DATA EXTRACTS below:

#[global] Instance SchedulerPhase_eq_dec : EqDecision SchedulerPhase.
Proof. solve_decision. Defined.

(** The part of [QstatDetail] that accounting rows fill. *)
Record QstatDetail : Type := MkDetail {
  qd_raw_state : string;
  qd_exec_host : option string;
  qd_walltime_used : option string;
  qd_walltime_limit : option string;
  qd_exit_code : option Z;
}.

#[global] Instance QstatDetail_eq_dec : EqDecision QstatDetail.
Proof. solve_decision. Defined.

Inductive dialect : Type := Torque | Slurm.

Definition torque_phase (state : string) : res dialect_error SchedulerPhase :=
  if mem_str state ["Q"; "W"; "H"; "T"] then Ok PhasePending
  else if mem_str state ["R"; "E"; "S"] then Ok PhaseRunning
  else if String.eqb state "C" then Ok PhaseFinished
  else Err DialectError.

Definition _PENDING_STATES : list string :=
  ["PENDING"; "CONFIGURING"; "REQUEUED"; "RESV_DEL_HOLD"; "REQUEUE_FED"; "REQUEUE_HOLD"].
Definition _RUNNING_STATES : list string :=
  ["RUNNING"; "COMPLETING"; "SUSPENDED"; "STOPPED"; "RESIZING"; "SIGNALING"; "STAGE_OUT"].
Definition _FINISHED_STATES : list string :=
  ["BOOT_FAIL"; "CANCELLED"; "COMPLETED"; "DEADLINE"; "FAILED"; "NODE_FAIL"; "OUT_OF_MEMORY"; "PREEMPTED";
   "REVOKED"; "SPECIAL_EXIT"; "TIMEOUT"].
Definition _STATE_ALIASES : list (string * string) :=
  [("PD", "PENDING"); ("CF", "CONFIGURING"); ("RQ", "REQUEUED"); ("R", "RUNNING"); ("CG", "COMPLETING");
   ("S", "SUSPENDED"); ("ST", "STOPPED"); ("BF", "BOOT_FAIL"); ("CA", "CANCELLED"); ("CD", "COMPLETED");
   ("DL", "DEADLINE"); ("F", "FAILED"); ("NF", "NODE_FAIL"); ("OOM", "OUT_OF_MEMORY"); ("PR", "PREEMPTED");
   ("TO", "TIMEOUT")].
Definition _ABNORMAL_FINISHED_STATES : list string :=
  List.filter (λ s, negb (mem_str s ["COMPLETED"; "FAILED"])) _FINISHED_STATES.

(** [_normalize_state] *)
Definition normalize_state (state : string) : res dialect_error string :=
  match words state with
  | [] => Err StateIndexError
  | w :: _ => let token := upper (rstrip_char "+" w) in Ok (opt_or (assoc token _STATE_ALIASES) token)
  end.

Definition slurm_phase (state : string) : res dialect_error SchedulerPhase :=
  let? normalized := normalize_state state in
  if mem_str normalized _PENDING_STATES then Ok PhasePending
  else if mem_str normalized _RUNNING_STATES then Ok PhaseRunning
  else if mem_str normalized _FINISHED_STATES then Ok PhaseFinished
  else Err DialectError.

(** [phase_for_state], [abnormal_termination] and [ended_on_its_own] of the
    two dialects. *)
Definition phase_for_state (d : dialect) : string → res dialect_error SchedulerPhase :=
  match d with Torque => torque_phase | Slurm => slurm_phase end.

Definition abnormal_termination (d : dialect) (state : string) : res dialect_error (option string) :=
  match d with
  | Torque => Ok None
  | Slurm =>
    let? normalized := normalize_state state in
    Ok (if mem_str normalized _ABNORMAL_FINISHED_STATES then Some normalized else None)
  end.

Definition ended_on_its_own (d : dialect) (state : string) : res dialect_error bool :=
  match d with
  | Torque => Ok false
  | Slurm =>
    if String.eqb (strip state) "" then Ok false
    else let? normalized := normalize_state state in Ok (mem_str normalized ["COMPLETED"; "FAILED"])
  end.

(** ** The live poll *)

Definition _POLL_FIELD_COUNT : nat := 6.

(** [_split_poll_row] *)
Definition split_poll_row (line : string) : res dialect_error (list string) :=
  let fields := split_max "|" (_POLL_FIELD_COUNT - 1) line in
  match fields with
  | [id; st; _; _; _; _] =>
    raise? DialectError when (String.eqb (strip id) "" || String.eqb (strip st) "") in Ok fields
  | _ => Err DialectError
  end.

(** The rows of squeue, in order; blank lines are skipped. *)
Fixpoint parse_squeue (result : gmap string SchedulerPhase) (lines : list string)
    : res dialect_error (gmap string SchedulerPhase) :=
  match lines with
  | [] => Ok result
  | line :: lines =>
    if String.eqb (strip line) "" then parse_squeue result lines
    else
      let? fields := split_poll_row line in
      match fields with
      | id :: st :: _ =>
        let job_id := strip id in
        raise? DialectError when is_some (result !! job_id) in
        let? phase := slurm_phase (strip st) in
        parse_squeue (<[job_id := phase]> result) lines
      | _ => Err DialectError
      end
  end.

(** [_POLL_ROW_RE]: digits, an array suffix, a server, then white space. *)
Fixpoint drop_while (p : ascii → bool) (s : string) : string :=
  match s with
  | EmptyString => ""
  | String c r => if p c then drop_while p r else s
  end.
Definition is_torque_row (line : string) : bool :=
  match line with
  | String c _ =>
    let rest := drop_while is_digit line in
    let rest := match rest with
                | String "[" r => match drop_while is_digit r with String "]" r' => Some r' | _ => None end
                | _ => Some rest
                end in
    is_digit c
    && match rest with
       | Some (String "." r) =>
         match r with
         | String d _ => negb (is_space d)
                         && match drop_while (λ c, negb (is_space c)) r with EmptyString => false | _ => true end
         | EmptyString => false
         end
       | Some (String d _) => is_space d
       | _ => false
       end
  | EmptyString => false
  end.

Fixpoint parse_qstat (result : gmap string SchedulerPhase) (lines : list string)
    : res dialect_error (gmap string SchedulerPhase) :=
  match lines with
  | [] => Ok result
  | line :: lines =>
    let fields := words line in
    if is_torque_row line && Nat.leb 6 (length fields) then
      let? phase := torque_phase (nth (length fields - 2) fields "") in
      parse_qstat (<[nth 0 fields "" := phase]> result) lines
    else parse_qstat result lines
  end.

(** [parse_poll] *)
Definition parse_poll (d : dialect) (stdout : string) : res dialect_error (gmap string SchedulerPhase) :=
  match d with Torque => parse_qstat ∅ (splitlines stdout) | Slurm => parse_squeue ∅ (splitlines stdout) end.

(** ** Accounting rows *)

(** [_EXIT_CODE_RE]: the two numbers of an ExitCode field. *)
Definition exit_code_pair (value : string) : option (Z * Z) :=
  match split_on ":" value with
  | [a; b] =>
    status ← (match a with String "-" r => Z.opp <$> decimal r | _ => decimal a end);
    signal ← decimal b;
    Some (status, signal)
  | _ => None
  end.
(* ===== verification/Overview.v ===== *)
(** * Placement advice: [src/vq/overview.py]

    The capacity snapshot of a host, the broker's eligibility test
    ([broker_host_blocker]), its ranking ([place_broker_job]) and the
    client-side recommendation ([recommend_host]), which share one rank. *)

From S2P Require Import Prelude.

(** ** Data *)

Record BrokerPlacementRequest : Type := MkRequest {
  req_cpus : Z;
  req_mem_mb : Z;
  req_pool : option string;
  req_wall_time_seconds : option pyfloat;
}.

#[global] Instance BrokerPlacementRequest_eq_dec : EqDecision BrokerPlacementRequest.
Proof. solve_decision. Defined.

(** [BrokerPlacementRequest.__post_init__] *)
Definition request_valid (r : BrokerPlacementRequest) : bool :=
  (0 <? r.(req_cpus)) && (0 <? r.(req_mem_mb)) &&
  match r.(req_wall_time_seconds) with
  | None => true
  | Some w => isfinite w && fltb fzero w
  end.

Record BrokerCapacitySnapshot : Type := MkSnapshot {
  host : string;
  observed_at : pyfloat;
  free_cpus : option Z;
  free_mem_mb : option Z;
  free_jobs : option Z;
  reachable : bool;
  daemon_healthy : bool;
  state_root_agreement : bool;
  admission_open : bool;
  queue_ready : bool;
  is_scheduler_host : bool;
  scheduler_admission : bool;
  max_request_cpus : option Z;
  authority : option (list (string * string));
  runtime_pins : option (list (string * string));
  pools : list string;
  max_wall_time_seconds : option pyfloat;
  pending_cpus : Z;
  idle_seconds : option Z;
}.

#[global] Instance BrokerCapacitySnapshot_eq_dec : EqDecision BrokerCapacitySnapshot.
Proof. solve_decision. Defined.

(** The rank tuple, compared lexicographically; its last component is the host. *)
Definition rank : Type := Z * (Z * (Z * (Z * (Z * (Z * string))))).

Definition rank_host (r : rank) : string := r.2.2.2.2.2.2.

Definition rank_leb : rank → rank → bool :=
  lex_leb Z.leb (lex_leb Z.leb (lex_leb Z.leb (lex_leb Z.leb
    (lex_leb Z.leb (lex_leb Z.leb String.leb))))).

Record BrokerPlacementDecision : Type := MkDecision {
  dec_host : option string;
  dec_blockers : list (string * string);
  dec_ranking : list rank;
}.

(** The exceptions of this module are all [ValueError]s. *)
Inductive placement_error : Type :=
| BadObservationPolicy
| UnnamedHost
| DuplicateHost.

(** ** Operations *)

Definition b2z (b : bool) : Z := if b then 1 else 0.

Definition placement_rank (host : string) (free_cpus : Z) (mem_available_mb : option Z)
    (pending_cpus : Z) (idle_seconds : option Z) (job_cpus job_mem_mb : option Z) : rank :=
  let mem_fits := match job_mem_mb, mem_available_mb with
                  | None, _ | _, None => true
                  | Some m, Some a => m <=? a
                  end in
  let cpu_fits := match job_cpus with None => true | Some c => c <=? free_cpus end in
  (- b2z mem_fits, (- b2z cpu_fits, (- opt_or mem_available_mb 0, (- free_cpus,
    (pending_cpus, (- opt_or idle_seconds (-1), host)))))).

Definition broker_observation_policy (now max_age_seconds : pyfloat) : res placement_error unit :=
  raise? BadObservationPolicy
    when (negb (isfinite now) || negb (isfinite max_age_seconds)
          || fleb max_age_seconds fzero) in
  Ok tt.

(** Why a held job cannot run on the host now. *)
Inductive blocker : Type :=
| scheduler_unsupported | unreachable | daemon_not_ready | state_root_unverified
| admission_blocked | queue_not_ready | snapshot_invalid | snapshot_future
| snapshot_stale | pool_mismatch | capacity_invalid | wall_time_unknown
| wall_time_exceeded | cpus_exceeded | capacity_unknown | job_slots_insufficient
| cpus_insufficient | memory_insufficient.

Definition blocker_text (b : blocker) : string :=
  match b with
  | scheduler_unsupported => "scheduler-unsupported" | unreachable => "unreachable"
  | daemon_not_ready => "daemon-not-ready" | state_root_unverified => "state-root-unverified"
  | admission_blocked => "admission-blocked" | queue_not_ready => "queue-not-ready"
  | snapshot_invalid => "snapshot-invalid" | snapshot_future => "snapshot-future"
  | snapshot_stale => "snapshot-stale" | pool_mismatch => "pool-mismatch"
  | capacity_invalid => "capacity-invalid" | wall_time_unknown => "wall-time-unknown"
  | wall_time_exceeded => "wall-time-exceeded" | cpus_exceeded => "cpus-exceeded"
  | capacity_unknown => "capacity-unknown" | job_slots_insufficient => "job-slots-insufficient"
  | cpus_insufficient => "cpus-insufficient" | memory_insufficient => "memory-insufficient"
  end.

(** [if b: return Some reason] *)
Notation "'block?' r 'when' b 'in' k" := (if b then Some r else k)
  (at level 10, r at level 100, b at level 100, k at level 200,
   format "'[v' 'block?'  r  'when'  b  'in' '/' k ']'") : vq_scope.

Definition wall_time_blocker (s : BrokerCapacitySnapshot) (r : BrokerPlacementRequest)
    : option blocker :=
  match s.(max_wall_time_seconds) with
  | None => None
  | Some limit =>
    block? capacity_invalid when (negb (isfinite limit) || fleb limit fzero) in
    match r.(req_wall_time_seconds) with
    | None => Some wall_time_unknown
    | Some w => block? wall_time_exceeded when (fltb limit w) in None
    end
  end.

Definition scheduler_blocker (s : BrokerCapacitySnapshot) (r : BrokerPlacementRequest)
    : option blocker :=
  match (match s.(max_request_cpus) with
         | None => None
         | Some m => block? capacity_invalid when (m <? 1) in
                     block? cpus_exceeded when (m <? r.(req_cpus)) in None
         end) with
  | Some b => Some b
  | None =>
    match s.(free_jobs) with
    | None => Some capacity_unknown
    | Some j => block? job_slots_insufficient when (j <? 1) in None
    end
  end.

End of DATA EXTRACTS.

What the answer needs is every line from the data above with "stdout" in it.

Definition parse_poll (d : dialect) (stdout : string) : res dialect_error (gmap string SchedulerPhase) :=
  match d with Torque => parse_qstat ∅ (splitlines stdout) | Slurm => parse_squeue ∅ (splitlines stdout) end.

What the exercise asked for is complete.